> EXERCISE INSTRUCTIONS
In the records below, find the line that contains "destruct st as" and the line that contains "intros s4 [Hr4". Set down exactly those lines and every line between them, and nothing more.
*** DATA TO EXAMINE ***
(* ===== verification/RouteText.v ===== *)
(** * Routes: well-formed routes are parsed into their parts, and what is printed of them *)

From stdpp Require Import strings.
From S2P Require Export ParamSafety.
From S2P Require Export Route.

(** ** Routes on every text: termination, memory safety, and where the parts lie *)

Section safe.
Context (m : mem) (malloc : nat → nat → bool) (a e : Z).
Hypothesis Hm : mem_ok m.
Hypothesis Ha : mbase m ≤ a.
Hypothesis He : e < mlim m.

Lemma find_not_quoted_n_safe p c quoted n : a ≤ p → p + Z.of_nat n ≤ e → (quoted = true → a < p) →
wp (find_not_quoted_n m p c quoted n) (λ o, match o with
  | Some q => p ≤ q < p + Z.of_nat n ∧ rd m q = Ok c
  | None => True end).
Proof.
revert p quoted. induction n as [|n IH]; intros p quoted Hp Hn Hq; [done|]. cbn [find_not_quoted_n].
assert (Hnext : ∀ q', wp (find_not_quoted_n m (p + 1) c q' n) (λ o, match o with
  | Some q => p ≤ q < p + Z.of_nat (S n) ∧ rd m q = Ok c | None => True end)).
{ intros q'. eapply wp_mono; [apply IH; lia|]. intros [q|]; [|done]. intros [? ?]. split; [lia|done]. }
wp_step. wp_step. destruct quoted; cbn [negb].
- wp_step; [|apply Hnext]. specialize (Hq eq_refl). wp_step. wp_step. apply Hnext.
- wp_step; [apply Hnext|]. destruct (Z.eqb_spec c0 c) as [->|]; [|apply Hnext]. wp_step. split; [lia|done].
Qed.

(** A name-addr that lies in the text. *)
Definition name_addr_in (x : name_addr) : Prop :=
within a e (na_name x) ∧ within a e (na_uri x) ∧
str_s (na_uri x) = str_s (na_name x) + str_len (na_name x) + 1 ∧
na_len x = str_len (na_name x) + str_len (na_uri x) + 2 ∧ str_s (na_name x) + na_len x ≤ e.

Lemma parse_nameaddr_safe s : rest a e s →
wp (parse_nameaddr m s) (λ o, match o with Some x => name_addr_in x ∧ na_name x = Str (str_s s) (str_len (na_name x)) | None => True end).
Proof.
intros (H1 & H2 & H3). pose proof (mem_size m Hm). unfold parse_nameaddr. wp_step. unfold find_not_quoted at 1.
eapply wp_mono; [apply find_not_quoted_n_safe; (done || lia)|]. intros [p|]; [|done]. intros [Hp _].
rewrite (small m a e) by (done || lia). cbn [str_len]. rewrite to_int_small by lia. wp_step. unfold find_not_quoted. cbn [str_s str_len].
eapply wp_mono; [apply find_not_quoted_n_safe; (done || lia)|]. intros [q|]; [|done]. intros [Hq _]. wp_step.
rewrite (small m a e) by (done || lia). cbn [str_s]. rewrite to_int_small by lia.
unfold name_addr_in, within. cbn. split; [|f_equal; lia]. split_and!; lia.
Qed.

(** A route that lies in the text. *)
Definition rr_in (r : rr) : Prop :=
name_addr_in (r_nameaddr r) ∧ Forall (param_in CLASS_ANY a e) (r_params r) ∧
na_len (r_nameaddr r) ≤ r_len r ∧ str_s (na_name (r_nameaddr r)) + r_len r ≤ e.

Definition rr_post (p : Z) (x : str * list rr + option (list rr)) : Prop :=
match x with
| inl (s, rs) => rest a e s ∧ Forall rr_in rs ∧ p < str_s s
| inr (Some rs) => rs ≠ [] ∧ Forall rr_in rs
| inr None => True
end.

Lemma rr_ok_safe p r rs : rr_in r → Forall rr_in rs → wp (rr_ok r rs) (rr_post p).
Proof. intros Hr Hrs. cbn. split; [by destruct rs|]. by apply Forall_app; split; [|apply Forall_singleton]. Qed.

Lemma rr_comma_safe p s r rs : rest a e s → 0 < str_len s → p ≤ str_s s → rr_in r → Forall rr_in rs →
wp (rr_comma m s r rs) (rr_post p).
Proof.
intros (H1 & H2 & H3) Hpos Hp Hr Hrs. unfold rr_comma. wp_step. wp_step. wp_step; [done|]. wp_step.
eapply wp_mono; [apply (trim_leading_rest m a e); [done|lia|unfold rest; cbn [str_s str_len]; lia]|].
intros s' [Hs' Hle]. cbn [str_s] in Hle. wp_step; [done|]. wp_step. cbn.
split; [done|]. split; [by apply Forall_app; split; [|apply Forall_singleton]|lia].
Qed.
Lemma param_in_wider x q : a ≤ x → param_in CLASS_ANY x e q → param_in CLASS_ANY a e q.
Proof.
intros Hx (H1 & H2 & H3). split; [by eapply within_mono; [exact H1|lia|lia]|]. split; [|done].
destruct H2 as [|H2]; [by left|right; by eapply within_mono; [exact H2|lia|lia]].
Qed.

Lemma rr_round_safe st : rest a e st.1 ∧ Forall rr_in st.2 → wp (rr_round m malloc st) (rr_post (str_s st.1)).
Proof.
destruct st as [s rs]. cbn [fst snd]. intros [Hs Hrs]. pose proof (mem_size m Hm). unfold rr_round.
destruct (malloc _ 0%nat); [|done]. cbn [negb]. wp_step. eapply wp_mono; [by apply parse_nameaddr_safe|].
intros [na|]; [|done]. intros [Hna Hname]. pose proof Hna as (Hn1 & Hn2 & Hn3 & Hn4 & Hn5). unfold within in *.
assert (Hns : str_s (na_name na) = str_s s) by (rewrite Hname; done).
assert (Hlen : 2 ≤ na_len na) by lia. pose proof Hs as (Hs1 & Hs2 & Hs3).
assert (Hr : rr_in (Rr na [] (na_len na))) by (split_and!; [done|constructor|cbn; lia|cbn; lia]).
wp_step. eapply wp_mono; [apply (trim_leading_rest m a e); [done|lia|unfold rest; cbn [str_s str_len]; lia]|].
intros s1 [Hr1 Hle1]. cbn [str_s] in Hle1. pose proof Hr1 as (? & ? & ?).
destruct (Z.eqb_spec (str_len s1) 0); [by apply rr_ok_safe|]. wp_step. wp_step.
destruct (Z.eqb_spec c (ch ";")) as [_|_]; [|apply rr_comma_safe; (done || lia)].
wp_step. eapply wp_mono; [apply (trim_leading_rest m a e); [done|lia|unfold rest; cbn [str_s str_len]; lia]|].
intros s2 [Hr2 Hle2]. cbn [str_s] in Hle2. pose proof Hr2 as (? & ? & ?). wp_step; [done|]. wp_step.
eapply wp_mono; [apply (parse_params_wp m _ CLASS_ANY (str_s s2) e); [done|lia|lia|unfold rest; lia]|].
intros [[[s3 ps] h]|]; [|done]. intros (Hr3 & _ & Hne & -> & Hps). pose proof Hr3 as (? & ? & ?).
destruct (exists_last Hne) as (ps' & q & ->). unfold hooks_of. rewrite last_param_set by (by rewrite hooks_from_length).
rewrite length_app. cbn [length mbind option_bind]. replace (length ps' + 1 - 1)%nat with (length ps') by lia.
rewrite list_lookup_middle by done. pose proof Hps as Hq. apply Forall_app in Hq as [_ Hq]. apply Forall_cons in Hq as [Hq _].
destruct Hq as (Hq1 & _ & Hq3 & Hq4 & _). unfold within in Hq1. rewrite to_int_small by lia.
assert (Hr' : rr_in (Rr na (ps' ++ [q]) (str_s (p_name q) + p_len q - str_s (na_name na)))).
{ split_and!; [done| |cbn; lia|cbn; lia]. eapply Forall_impl; [exact Hps|]. intros q'. apply param_in_wider. lia. }
wp_step. eapply wp_mono; [apply (trim_leading_rest m (str_s s2) e); [lia|lia|done]|].
intros s4 [Hr4 Hle4]. pose proof Hr4 as (? & ? & ?).
destruct (Z.eqb_spec (str_len s4) 0); [by apply rr_ok_safe|]. apply rr_comma_safe; (done || (unfold rest; lia) || lia).
Qed.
*** End of DATA TO EXAMINE ***
> EXERCISE SOLUTION
destruct st as [s rs]. cbn [fst snd]. intros [Hs Hrs]. pose proof (mem_size m Hm). unfold rr_round.
destruct (malloc _ 0%nat); [|done]. cbn [negb]. wp_step. eapply wp_mono; [by apply parse_nameaddr_safe|].
intros [na|]; [|done]. intros [Hna Hname]. pose proof Hna as (Hn1 & Hn2 & Hn3 & Hn4 & Hn5). unfold within in *.
assert (Hns : str_s (na_name na) = str_s s) by (rewrite Hname; done).
assert (Hlen : 2 ≤ na_len na) by lia. pose proof Hs as (Hs1 & Hs2 & Hs3).
assert (Hr : rr_in (Rr na [] (na_len na))) by (split_and!; [done|constructor|cbn; lia|cbn; lia]).
wp_step. eapply wp_mono; [apply (trim_leading_rest m a e); [done|lia|unfold rest; cbn [str_s str_len]; lia]|].
intros s1 [Hr1 Hle1]. cbn [str_s] in Hle1. pose proof Hr1 as (? & ? & ?).
destruct (Z.eqb_spec (str_len s1) 0); [by apply rr_ok_safe|]. wp_step. wp_step.
destruct (Z.eqb_spec c (ch ";")) as [_|_]; [|apply rr_comma_safe; (done || lia)].
wp_step. eapply wp_mono; [apply (trim_leading_rest m a e); [done|lia|unfold rest; cbn [str_s str_len]; lia]|].
intros s2 [Hr2 Hle2]. cbn [str_s] in Hle2. pose proof Hr2 as (? & ? & ?). wp_step; [done|]. wp_step.
eapply wp_mono; [apply (parse_params_wp m _ CLASS_ANY (str_s s2) e); [done|lia|lia|unfold rest; lia]|].
intros [[[s3 ps] h]|]; [|done]. intros (Hr3 & _ & Hne & -> & Hps). pose proof Hr3 as (? & ? & ?).
destruct (exists_last Hne) as (ps' & q & ->). unfold hooks_of. rewrite last_param_set by (by rewrite hooks_from_length).
rewrite length_app. cbn [length mbind option_bind]. replace (length ps' + 1 - 1)%nat with (length ps') by lia.
rewrite list_lookup_middle by done. pose proof Hps as Hq. apply Forall_app in Hq as [_ Hq]. apply Forall_cons in Hq as [Hq _].
destruct Hq as (Hq1 & _ & Hq3 & Hq4 & _). unfold within in Hq1. rewrite to_int_small by lia.
assert (Hr' : rr_in (Rr na (ps' ++ [q]) (str_s (p_name q) + p_len q - str_s (na_name na)))).
{ split_and!; [done| |cbn; lia|cbn; lia]. eapply Forall_impl; [exact Hps|]. intros q'. apply param_in_wider. lia. }
wp_step. eapply wp_mono; [apply (trim_leading_rest m (str_s s2) e); [lia|lia|done]|].
intros s4 [Hr4 Hle4]. pose proof Hr4 as (? & ? & ?).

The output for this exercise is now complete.